Wie das aussieht, versuchst du eine andere ("falsche") Sender-Adresse zu verwenden

Vermutung:
Entweder der GMX-Server unterbindet das (Spam)
oder der empfangende Server löscht es, weil er denkt, die Mail sei Spam.


----------



## Zed (13. Jul 2007)

Die großen E-Mail Provider. Akzeptieren keine Mails von Dynamischen IPs. 

Wenn du selber E-Mails an die großen schicken willst. Brauchst du eine Standleitung mit fester IP oder einen SMTP Relay


----------



## DP (16. Jul 2007)

Zed hat gesagt.:
			
		

> Die großen E-Mail Provider. Akzeptieren keine Mails von Dynamischen IPs.
> 
> Wenn du selber E-Mails an die großen schicken willst. Brauchst du eine Standleitung mit fester IP oder einen SMTP Relay



klar kannst du per smtp und dynamischer ip mails verschicken. sonst würde auch kein outlook funktionieren.

@elle:

du machst gar kein transport.connect(host, user, pw)?!


----------



## Zed (16. Jul 2007)

Ja verschicken geht. Aber die werden wenn sie bei z.B. Web.de aufschlagen gedropt und du bekommst einen Fehlerbericht zugeschickt. Selbst getestet mit einem Sendmail zuhause. 

Outlook verschickt keine E-Mails! Verschicken tut sendmail/postfix etc. 

Outlook leitet nur die E-Mails an den E-Mailserver weiter und gibt den Befehl zum versenden.


----------



## robertpic71 (16. Jul 2007)

Zed hat gesagt.:
			
		

> Wenn du selber E-Mails an die großen schicken willst.
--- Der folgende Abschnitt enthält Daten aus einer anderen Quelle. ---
Lemma ss5_ok : @epoch_ok 64 [ss_ts] (ss5, G5).
Proof.
  eapply (@run_ok ss_malloc); [|exact ss_runs]. eapply (@step_ok ss_malloc); [exact ss1_ok|ss_step].
Qed.

Lemma ss_reuse_2000 : exists w, @epoch_step ss_malloc 64 [ss_ts] (ss5, G5) (EvReuse 2000) w.
Proof.
  destruct (@ssmem_alloc ss_malloc 64 16 ss5) as [[m s']|e] eqn:E.
  - assert (Hm : match @ssmem_alloc ss_malloc 64 16 ss5 with Ok (m, _) => m =? 2000 | Err _ => false end = true)
      by (vm_compute; reflexivity). rewrite E in Hm. apply Z.eqb_eq in Hm as ->.
    assert (Ha : bool_decide (is_Some (allocs (glob ss5) !! 64)) = true) by (vm_compute; reflexivity).
    apply bool_decide_eq_true in Ha as [al Ha].
    exists (s', G5). apply (step_reuse 64 [ss_ts] ss5 G5 al 16); [done| |done].
    assert (Hn : match allocs (glob ss5) !! 64 with Some al => negb (Nat.eqb (length (a_collected_set_list al)) 0) | None => false end = true)
      by (vm_compute; reflexivity). rewrite Ha in Hn. intros En. now rewrite En in Hn.
  - assert (Hm : match @ssmem_alloc ss_malloc 64 16 ss5 with Ok _ => true | Err _ => false end = true)
      by (vm_compute; reflexivity). now rewrite E in Hm.
Qed.

Lemma reuse_after_grace_witness :
  exists e, e ∈ [EvFree 2000; EvFree 3000; EvFree 4000; EvFree 5000] /\ ticks ss_ts ss_ts e = true.
Proof.
  destruct ss_reuse_2000 as [w Hw].
  exact (@reuse_after_grace ss_malloc 64 [ss_ts] (ss1, G1) 2000 (ss2, <[2000 := ver ss1]> G1)
           [EvFree 3000; EvFree 4000; EvFree 5000] (ss5, G5) w ss1_ok ltac:(ss_step) ss_runs
           ltac:(vm_compute; set_solver) Hw ss_ts ltac:(left)).
Defined.

Lemma ssmem_ts_compare_spec_witness :
  exists r, ssmem_ts_compare [4] [2] ss_boot = Ok (r, ss_boot) /\
    ((r = 1 /\ newer (ssmem_ts_list_len (glob ss_boot)) [4] [2]) \/ (r = 0 /\ ~ newer (ssmem_ts_list_len (glob ss_boot)) [4] [2])).
Proof. apply ssmem_ts_compare_spec; vm_compute; congruence. Defined.

Lemma ssmem_free_spec_witness :
  exists al s' al', ssmem_free 64 2000 ss1 = Ok (tt, s') /\ epoch_inv s' 64 [ss_ts] al' (<[2000 := ver ss1]> G1) /\
    pending al' ++ reusable al' ≡ₚ 2000 :: pending al ++ reusable al.
Proof.
  destruct ss1_ok as (al & I & _). cbn [fst snd] in I. exists al.
  assert (Hal : al = ss_al ss1) by (unfold ss_al; now rewrite (ei_alloc _ _ _ _ _ I)).
  destruct (ssmem_free_spec ss1 64 [ss_ts] al G1 2000 I) as (s' & al' & H1 & H2 & H3 & _).
  - vm_compute. split; congruence.
  - rewrite Hal. apply (bool_decide_eq_true_1 _). vm_compute. reflexivity.
  - exists s', al'. auto.
Defined.

Lemma ssmem_alloc_spec_witness :
  exists al m s' al', @ssmem_alloc ss_malloc 64 16 ss5 = Ok (m, s') /\ epoch_inv s' 64 [ss_ts] al' G5 /\
    ((reusable al ≡ₚ m :: reusable al' /\ freed_lt G5 [ss_ts] (ver ss5) m) \/
     (reusable al = [] /\ reusable al' = [] /\ fresh_object ss5 al al' m 16)).
Proof.
  destruct ss5_ok as (al & I & C). cbn [fst snd] in *. exists al.
  assert (Hal : al = ss_al ss5) by (unfold ss_al; now rewrite (ei_alloc _ _ _ _ _ I)).
  destruct (@ssmem_alloc_spec ss_malloc ss5 64 [ss_ts] al G5 16 I C) as (m & s' & al' & H1 & H2 & _ & _ & H3).
  - unfold SSMEM_MEM_SIZE_MAX. lia.
  - rewrite Hal. vm_compute. eauto.
  - exists m, s', al'. auto.
Defined.

Lemma ssmem_alloc_oversize_witness : @ssmem_alloc ss_malloc 64 (2 ^ 34) ss_boot = Err AssertFail.
Proof.
  destruct ss_boot_ok as (al & I & C). cbn [fst snd] in *.
  assert (Hal : al = ss_al ss_boot) by (unfold ss_al; now rewrite (ei_alloc _ _ _ _ _ I)).
  apply (@ssmem_alloc_oversize ss_malloc ss_boot 64 al (2 ^ 34) (ei_alloc _ _ _ _ _ I)); [|exact C|unfold SSMEM_MEM_SIZE_MAX; lia].
  rewrite Hal. vm_compute. reflexivity.
Defined.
Brauchst du eine Standleitung mit fester IP oder einen SMTP Relay



Das stimmt so, aber die Ausage:



			
				Zed hat gesagt.:
			
		

> Die großen E-Mail Provider. Akzeptieren keine Mails von Dynamischen IPs.



sollte wohl eher: "Die großen e-Mail-Provider aktzeptieren keine Mails *von SMTP-Servern mit dynamischen IPs'*"
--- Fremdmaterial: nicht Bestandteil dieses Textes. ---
(* ===== verification/ClhtGc.v ===== *)
(** * Version lists and reclamation of old tables ([P-CLHT/src/clht_gc.c])

    Threads register the table version they use; a collection frees every version
    older than all of them. [clht_gc_release], which [ht_resize_pes] calls, is in
    [Clht.v]. *)

From S2P Require Import Prelude Memory Ssmem Clht.

Section Gc.
Context `{Malloc}.

Definition set_clht_alloc (a : Z) : M unit :=
  t <- get_tls;
  set_tls (mkTls (ssmem_ts_local t) (ssmem_num_allocators t) (ssmem_allocator_list t)
                 a (clht_ts_thread t) (check_ht_status_steps t)).

Definition set_clht_ts_thread (ts : Z) : M unit :=
  t <- get_tls;
  set_tls (mkTls (ssmem_ts_local t) (ssmem_num_allocators t) (ssmem_allocator_list t)
                 (clht_alloc t) ts (check_ht_status_steps t)).

(** [sizeof(ssmem_allocator_t)] *)
Definition sizeof_ssmem_allocator_t : Z := 128.

(** Initialize thread metadata for GC. *)
Definition clht_gc_thread_init (h id : Z) : M unit :=
  a <- memalign sizeof_ssmem_allocator_t;
  set_clht_alloc a;;
  cassert (negb (a =? NULL));;
  ssmem_alloc_init_fs_size a SSMEM_DEFAULT_MEM_SIZE SSMEM_GC_FREE_SET_SIZE id;;
  ts <- memalign sizeof_ht_ts_t;
  cassert (negb (ts =? NULL));;
  ht <- load (h, W_ht);
  version <- load (ht, H_version);
  store (ts, T_version) version;;
  store (ts, T_id) id;;
  hd <- load (h, W_version_list);
  store (ts, T_next) hd;;
  old <- cas (h, W_version_list) hd ts;
  (* a failed CAS would retry; no other thread runs *)
  (if old =? hd then cret tt else cfail Hang);;
  set_clht_ts_thread ts.

(** Set the version currently used by the current thread. *)
Definition clht_gc_thread_version (h : Z) : M unit :=
  t <- get_tls;
  version <- load (h, H_version);
  store (clht_ts_thread t, T_version) version.

(** No ongoing update operation: the largest [size_t]. *)
Definition clht_gc_thread_version_max : M unit :=
  t <- get_tls;
  store (clht_ts_thread t, T_version) (u64 (-1)).

Definition clht_gc_get_id : M Z :=
  t <- get_tls;
  load (clht_ts_thread t, T_id).

(** The smallest version used by any registered thread. *)
Fixpoint min_version_loop (n : nat) (cur min : Z) : M Z :=
  if cur =? NULL then cret min
  else match n with
       | O => cfail OutOfFuel
       | S n' =>
         v <- load (cur, T_version);
         nxt <- load (cur, T_next);
         min_version_loop n' nxt (if v <? min then v else min)
       end.

Definition clht_gc_min_version_used (h : Z) : M Z :=
  cur <- load (h, W_version_list);
  ht <- load (h, W_ht);
  min <- load (ht, H_version);
  n <- walk_bound;
  min_version_loop n cur min.

(** Free the overflow buckets of one bin. *)
Fixpoint free_chain (n : nat) (bucket : Z) : M unit :=
  if bucket =? NULL then cret tt
  else match n with
       | O => cfail OutOfFuel
       | S n' =>
         next <- load (bucket, B_next);
         free bucket;;
         free_chain n' next
       end.

(** Free the given hashtable. *)
Definition clht_gc_free (hashtable : Z) : M Z :=
  num_buckets <- load (hashtable, H_num_buckets);
  cfor (seqZ 0 num_buckets) (fun bin =>
    table <- load (hashtable, H_table);
    next <- load (bucket_at table bin, B_next);
    n <- walk_bound;
    free_chain n next);;
  table <- load (hashtable, H_table);
  free table;;
  free hashtable;;
  cret 1.

(** Free the versions from [cur] up to [version_min]; the first one kept and the
    number freed. *)
Fixpoint collect_loop (n : nat) (cur version_min gced_num : Z) : M (Z * Z) :=
  if cur =? NULL then cret (cur, gced_num)
  else
    v <- load (cur, H_version);
    if v <? version_min then
      match n with
      | O => cfail OutOfFuel
      | S n' =>
        nxt <- load (cur, H_table_new);
        store (nxt, H_table_prev) NULL;;
        _ <- clht_gc_free cur;
        collect_loop n' nxt version_min (gced_num + 1)
      end
    else cret (cur, gced_num).

Definition clht_gc_collect_cond (h : Z) (collect_not_referenced_only : bool) : M Z :=
  version_min0 <- load (h, W_version_min);
  ht <- load (h, W_ht);
  version <- load (ht, H_version);
  nothing <- (if version <=? version_min0 then cret true
              else busy <- TRYLOCK_ACQ (h, W_gc_lock); cret (negb (busy =? 0)));
  if nothing : bool then cret 0
  else
    version_min <- (if collect_not_referenced_only then clht_gc_min_version_used h else cret version);
    if version_min <=? version_min0 then
      TRYLOCK_RLS (h, W_gc_lock);; cret 0
    else
      cur <- load (h, W_ht_oldest);
      n <- walk_bound;
      '(cur, gced_num) <- collect_loop n cur version_min 0;
      v <- load (cur, H_version);
      store (h, W_version_min) v;;
      store (h, W_ht_oldest) cur;;
      TRYLOCK_RLS (h, W_gc_lock);;
      cret gced_num.

Definition clht_gc_collect_all (h : Z) : M Z := clht_gc_collect_cond h false.

(** Free all versions, including the latest. *)
Definition clht_gc_destroy (h : Z) : M unit :=
  _ <- clht_gc_collect_all h;
  ht <- load (h, W_ht);
  _ <- clht_gc_free ht;
  free h;;
  t <- get_tls;
  free (clht_alloc t).

End Gc.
Ich weiß zwar nicht ob das wirklich alle machen, aber es ist auf jeden Fall ein verbreitetes Mittel für die Spambekämpfung.

Das ist aber nicht das Problem von ell23. Er spielt ja nicht selber SMTP-Server, sondern sendet die e-Mail zum SMTP-Server _mail.gmx.net_, welche sicher eine fixe IP Adresse hat.

Das wahrscheinliche Problem hat schon madboy beschrieben: GMX wird keine web.de-Absenderadresse akzeptieren. Diese Einschränkung ist ein *Muss*, wenn man einen Mailserver betreibt (bzw. alternative Einschränkungen).

/Robert


----------